November 21 is World Fisheries Day, a day dedicated to highlighting the critical importance of healthy ocean ecosystems and to ensure sustainable stocks of fish worldwide. Fishing communities celebrate this day through rallies, workshops, public meetings, cultural dramas, exhibitions and music shows. World Fisheries Day also explores finding solutions to the increasingly interconnected problems that the world is facing to follow sustainable models of our ocean ecosystems.

Here are five ways to ensure you support healthy oceans by buying or ordering sustainably sourced seafood:

1 - Choose fish from the ‘safe list’
Find out exactly what species you’re buying or ordering. Generic labels such as “white fish” or “flake” can include endangered species. Sustainable seafood species include abalone, locally caught herring, sardine and salmon. Bream, bonito, crabs and leatherjacket also fall under this list, as does mackerel, mahi mahi and mullet. Mussels are usually sustainable, as are octopus, oyster, squid and calamari. Tailor, trevally, threadfin and whiting are also sustainable options.

2 - Avoid overfished species
Bluefin tuna, shark (often called flake), swordfish and orange roughy (or deep sea perch) rank among the most overfished species nearing extinction.

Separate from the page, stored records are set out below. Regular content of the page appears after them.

(** X17: rasqal_query_results_formatter_read returns 0 exactly when the
    factory supplies [get_rowsource] and it builds a row source; the result
    set then keeps the rows it had and gains every row of the source, in the
    order the source yields them.  Otherwise it returns 1 and the result set
    is untouched. *)
Theorem formatter_read_appends_rows :
  forall (iostr : iostream) (fm : rasqal_query_results_formatter)
         (results : list row) (base_uri : string),
    let r := rasqal_query_results_formatter_read row iostream run_get_rowsource
               iostr fm results base_uri in
    (fst r = 0 \/ fst r = 1) /\
    (fst r = 0 <->
     exists p rows, get_rowsource (formatter_factory fm) = Some p /\
                    run_get_rowsource p fm iostr (Some base_uri) = Some rows) /\
    (forall p rows, get_rowsource (formatter_factory fm) = Some p ->
                    run_get_rowsource p fm iostr (Some base_uri) = Some rows ->
                    snd r = results ++ rows) /\
    (fst r = 1 -> snd r = results).
Proof.
  intros iostr fm results base_uri r. subst r.
  unfold rasqal_query_results_formatter_read.
  destruct (get_rowsource (formatter_factory fm)) as [p|].
  - destruct (run_get_rowsource p fm iostr (Some base_uri)) as [rows|] eqn:Hrun;
      cbn [fst snd].
    + split; [left; reflexivity|]. split; [split; [eauto | reflexivity]|].
      split; [|discriminate].
      intros p' rows' [= <-] Hrows. rewrite Hrun in Hrows. injection Hrows as <-.
      apply drain_rowsource_appends.
    + split; [right; reflexivity|]. split.
      * split; [discriminate|]. intros (p' & rows & [= <-] & Hrows). congruence.
      * split; [|reflexivity]. intros p' rows' [= <-] Hrows. congruence.
  - cbn [fst snd]. split; [right; reflexivity|]. split.
    + split; [discriminate | intros (p & rows & [=] & _)].
    + split; [intros p rows [=] | reflexivity].
Qed.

Typically these species tend to take longer to regenerate as they produce fewer young.

3 - Find out where it’s from
In some countries a high proportion of seafood consumed locally is imported. This fish may have been caught illegally, or in waters where fish stocks are on the verge of collapse. Locally, sustainably sourced fish is always the best option. Fresh, unpackaged seafood is more likely to have been caught locally, so it also comes with fewer food miles. Opting for unpackaged produce also means you won’t be contributing to the millions of tons plastic being used up every year.

4 - Find out how was it caught
Try to buy hook and line or trap-caught fish. Fishing methods such as trawling or dredging can have devastating effects on our oceans.

5 - Eat low on the food chain
Smaller species usually breed more quickly, so they have a faster regeneration rate that helps them to withstand overfishing. For example, choose sardines over bigger species like flake (shark), tuna, skates, and rays.